Posted by
John David Powell on Thursday, February 25, 2010 10:18:19 AM
The
Obama Administration plan to put new generic drugs on the street faster is
another example of how Washington healthcare reformers just don’t get
it. While it is true that more generic drugs will
reduce healthcare costs, it also is true that health risks will
increase for
many individuals sensitive to even the slightest changes in their
medications.
The
Obama drug plan imposes $10 billion in fees over ten years on the
brand-name
pharmaceutical industry, to be parceled out among big drug makers to
eliminate
the so-called donut hole, or gap, in Medicare prescription drug coverage. The idea is to help patients continue taking their
original drugs instead of switching to cheaper generic versions, or
going off
their meds entirely.
The
plan’s second part prohibits pay-for-delay deals, where brand-name drug
makers
pay generic drug companies
to drop patent challenges. Proponents of this
idea say pay-for-delay
costs Americans up to $3.5 billion each year.
Generic
drugs account for more than 70 percent of all prescriptions
filled each year in
the U.S. at a savings to patients of about $8 billion a year. A different, and insidious, cost to patients
comes from the leeway given by the Food and Drug Administration in the
manufacture of generic drugs.
The
FDA requires a generic drug to be the
same as the original in dosage, safety,
strength, performance, intended use, and the way it’s taken. The rules, however, allow for a 20-percent
variation in the active
ingredient. In
other words, the good stuff may be 80 percent less than, or 20 percent
more
than, what’s in the real deal. This
broad range may work for antibiotics, but it creates nasty reactions
among
patients with heightened sensitivities to their medications.
Internet
discussion boards teem with anecdotal evidence. One person tells how his symptoms went away during the year he
took the real
drug, but returned after three months on the generic version, forcing
him to go
back to the original that cost seven times more, but with “tremendous
results.”
A
mother describes how her 11-year- old son, who takes several generic
anti-seizure drugs, received a different generic for one prescription
that made
him extremely sedated and “drool like a faucet,” which put him at risk
for
drowning in his own saliva.
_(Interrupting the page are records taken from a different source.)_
(* ===== verification/PyMath.v ===== *)
(** PyMath: the parts of [math] and [statistics] the program calls.

    [fsum], [fmean] and [pstdev] follow CPython 3.11: exact sums, one rounding.
    [tanh] is the platform's C function: the class [Libm] states the documented
    range and sign of it, and [libm_ref] is one implementation that has them. *)
From S2P Require Import Prelude PyFloat FloatFacts.

(** * The C mathematical library *)
Class Libm := {
  tanh : float -> float;
  tanh_nan : tanh NaN = NaN;
  tanh_within x : x <> NaN -> within (-1.0)%F 1.0%F (tanh x);
  tanh_nonneg x : fleb (Fin 0) x = true -> fleb (Fin 0) (tanh x) = true;
  tanh_nonpos x : fleb x (Fin 0) = true -> fleb (tanh x) (Fin 0) = true;
}.

(** [math.copysign(x, y)] for finite [x]. *)
Definition copysign (x y : float) : float :=
  if signbit y then fopp (fabs x) else fabs x.

(** * [math.fsum] *)

(** The running exact sum rounds to a finite double at every step. *)
Fixpoint sums_finite (acc : Z) (l : list Z) : bool :=
  match l with
  | [] => true
  | n :: l' => (Z.abs (Fast.rnd (acc + n) 1) <? bound) && sums_finite (acc + n) l'
  end.

Definition sum_units (l : list float) : Z := fold_left (fun acc x => acc + units x) l 0.

Definition is_inf (s : bool) (x : float) : bool :=
  match x with Inf s' => Bool.eqb s s' | _ => false end.

Definition fsum (l : list float) : res float :=
  if negb (sums_finite 0 (map units l)) then Raise OverflowError
  else if existsb (is_inf false) l && existsb (is_inf true) l then Raise ValueError
  else if existsb is_nan l then Ok NaN
  else if existsb (is_inf false) l then Ok (Inf false)
  else if existsb (is_inf true) l then Ok (Inf true)
  else Ok (round_q false (sum_units l) 1).

(** * [statistics] *)

(** [statistics.fmean] *)
Definition fmean (l : list float) : res float :=
  let* total := fsum l in
  match l with
  | [] => Raise StatisticsError
  | _ => fdiv total (of_Z (zlen l))
  end.

Definition bit_length (n : Z) : Z := if n =? 0 then 0 else Z.log2 n + 1.

(** [statistics._integer_sqrt_of_frac_rto] *)
Definition integer_sqrt_of_frac_rto (n m : Z) : Z :=
  let a := Z.sqrt (n / m) in
  Z.lor a (if a * a * m =? n then 0 else 1).

(** [statistics._float_sqrt_of_frac] *)
Definition float_sqrt_of_frac (n m : Z) : res float :=
  let q := (bit_length n - bit_length m - 109) / 2 in
  if 0 <=? q then
    int_div (Z.shiftl (integer_sqrt_of_frac_rto n (Z.shiftl m (2 * q))) q) 1
  else
    int_div (integer_sqrt_of_frac_rto (Z.shiftl n (- 2 * q)) m) (Z.shiftl 1 (- q)).

(** [statistics.pstdev]: the exact variance, then one square root. *)
Definition pstdev (l : list float) : res float :=
  match l with
  | [] => Raise StatisticsError
  | _ =>
      if forallb is_finite l then
        let n := zlen l in
        let sx := sum_units l in
        let sxx := fold_left (fun acc x => acc + units x * units x) l 0 in
        let num := n * sxx - sx * sx in
        let den := n * n * (scale * scale) in
        let t := Z.min (Fast.ctz num) (Fast.ctz den) in
        float_sqrt_of_frac (Z.shiftr num t) (Z.shiftr den t)
      else Raise AttributeError
  end.

(** * Facts *)

Lemma int_div_nonneg a b r :
  0 <= a -> 0 < b -> int_div a b = Ok r -> fleb (Fin 0) r = true /\ is_finite r = true.
Proof.
  intros Ha Hb. unfold int_div. destruct (Z.eqb_spec b 0); [lia|].
  rewrite Z.sgn_pos, Z.abs_eq, Z.mul_1_l by lia. pose proof scale_pos.
  set (r0 := round_q _ _ _).
  assert (fleb (Fin 0) r0 = true) as Hr0.
  { apply fleb_key. do 2 eexists. split; [done|]. split; [by apply key_round_q|].
    rewrite <- sat_0. apply sat_mono, Rnd.rnd_nonneg; nia. }
  destruct r0; try done; by intros [= <-].
Qed.

Lemma int_div_nonneg_l a b r :
  0 <= a -> 0 < b -> int_div a b = Ok r -> fleb (Fin 0) r = true.
Proof. intros. by eapply int_div_nonneg. Qed.

Lemma lor_nonneg_1 a b : 0 <= a -> 0 <= b -> 0 <= Z.lor a b.
Proof. intros. by apply Z.lor_nonneg. Qed.

Lemma isqrt_rto_nonneg n m : 0 <= integer_sqrt_of_frac_rto n m.
Proof.
  unfold integer_sqrt_of_frac_rto. apply lor_nonneg_1; [apply Z.sqrt_nonneg|].
  by case_match_goal.
Qed.

Lemma float_sqrt_nonneg n m r :
  float_sqrt_of_frac n m = Ok r -> fleb (Fin 0) r = true /\ is_finite r = true.
Proof.
  unfold float_sqrt_of_frac. set (q := _ / 2).
  destruct (Z.leb_spec 0 q); apply int_div_nonneg; try lia.
  - rewrite Z.shiftl_mul_pow2 by done.
    apply Z.mul_nonneg_nonneg; [apply isqrt_rto_nonneg|]. by apply Z.pow_nonneg.
  - apply isqrt_rto_nonneg.
  - rewrite Z.shiftl_mul_pow2, Z.mul_1_l by lia. apply Z.pow_pos_nonneg; lia.
Qed.

(** A standard deviation is a finite non-negative number. *)
Lemma pstdev_nonneg l r : pstdev l = Ok r -> fleb (Fin 0) r = true /\ is_finite r = true.
Proof.
  destruct l; [done|]. unfold pstdev. case_match_goal; [|done]. apply float_sqrt_nonneg.
Qed.

Lemma sums_finite_last acc l :
  Z.abs (Rnd.rnd acc 1) < bound -> sums_finite acc (map units l) = true ->
  Z.abs (Rnd.rnd (fold_left (fun a x => a + units x) l acc) 1) < bound.
Proof.
  revert acc. induction l as [|x l IH]; intros acc Ha; simpl; [done|].
  intros [H1 H2]%andb_true_iff. apply IH; [|done].
  rewrite <- Fast.rnd_eq by lia. by apply Z.ltb_lt.
Qed.

Lemma mkfloat_finite s n : Z.abs n < bound -> is_finite (mkfloat s n) = true.
Proof.
  intros H. unfold mkfloat. destruct (n =? 0); [by destruct s|].
  by rewrite (proj2 (Z.leb_gt _ _)).
Qed.

Lemma existsb_finite (P : float -> bool) l :
  (forall x, is_finite x = true -> P x = false) -> forallb is_finite l = true ->
  existsb P l = false.
Proof.
  intros HP. induction l as [|x l IH]; [done|]. simpl. intros [Hx Hl]%andb_true_iff.
  by rewrite HP, IH.
Qed.

(** A sum of finite values is finite, or raises. *)
Lemma fsum_finite l r : forallb is_finite l = true -> fsum l = Ok r -> is_finite r = true.
Proof.
  intros Hl. unfold fsum. rewrite !existsb_finite by (done || by intros []).
  simpl. destruct (sums_finite 0 (map units l)) eqn:Es; simpl; intros [= <-].
  unfold round_q. apply mkfloat_finite. rewrite Fast.rnd_eq by lia.
  apply sums_finite_last; [|done]. by vm_compute.
Qed.

Lemma fdiv_nz_not_nan x y : is_finite x = true \/ is_finite y = true ->
  x <> NaN -> y <> NaN -> fdiv_nz x y <> NaN.
Proof.
  intros H Hx Hy. destruct x, y; try done; try (by destruct H); unfold fdiv_nz;
    try apply round_q_not_nan; by case_match_goal.
Qed.

Lemma fmean_not_nan l r : forallb is_finite l = true -> fmean l = Ok r -> r <> NaN.
Proof.
  intros Hl H. unfold fmean in H. inv_ok H.
  pose proof (fsum_finite _ _ Hl Hv) as Ht. destruct l as [|x l]; [done|].
  unfold fdiv in H. case_match_hyp H. injection H as <-.
  apply fdiv_nz_not_nan; [by left|by apply finite_not_nan|apply of_Z_not_nan].
Qed.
She calls
this another example of why the FDA should tighten its regulations and
monitoring
of generic drugs.
I
don’t have to go to the Internet to know about the dirty little secret
of
generic drugs. My wife has temporal lobe
epilepsy, in addition to being very sensitive to generics. We knew generic over-the-counter drugs may
include inactive ingredients that cause bad side effects, but we assumed
generic drugs were the same as real ones. We discovered the difference when she received a generic
anti-seizure
drug because our insurance company wouldn’t pay for the original. The doctor and pharmacist insisted there was
no difference, but a quick search of epilepsy forums turned up person
after
person with horror stories similar to hers.
Doctors
and federal agencies many times require more than a patient’s story,
which
makes you wonder why the people charged with watching out for our health
apparently
ignore a study by Giuseppe Borheini published in the 2003 issue of
Clinical
Therapeutics (http://www.ncbi.nlm.nih.gov/pubmed/12860486?dopt=Abstract). Borgheini’s team looked at available data
going back to 1975 that compared the effectiveness of brand-name psychoactive
drugs and their generic counterparts.
One
of Borgheini’s more disturbing discoveries was of a study that showed
plasma
levels of phenytoin were 31 percent lower after a switch from the
original anticonvulsant
Dilantin. He also learned that when the
FDA investigated the sudden recurrence of seizures on the generic
valproic acid
substituted for Depakote, it found a difference in how the drug gets to
where
it supposed to go.
Other
data showed statistically significant differences in favor of Valium
over the
generic diazepam in terms of the body’s absorption and distribution.
Borgheini’s
research led him to conclude the FDA’s “ essential-similarity
requirement
should be extended to include more rigorous analyses of tolerability and
efficacy in actual patients as well as in healthy subjects.”
This
would mean the FDA would have to reconsider its formula variation
requirement,
demand realistic trials of different formulations, and make sure the active
ingredient in the generic drug delivers its bullet to the same
target as the original
drug.
The
FDA will say, however, that it doesn’t have the resources to guarantee
generic drugs
do no harm. FDA Commissioner Margaret
Hamburg recently told attendees of the annual meeting of the Generic
Pharmaceutical Association her agency needs more people to review the
2,000 applications
for new generic drugs, a number that’s doubled in five years.
Her
plan is not to take more time to ensure a generic drug doesn’t harm the
patient. No, her plan is to charge generic
manufacturers
an application fee that will fund additional staff to push out more
potentially
harmful drugs as part of the Obama Administration’s effort to make
medication
affordable to everyone, regardless of the cost to health.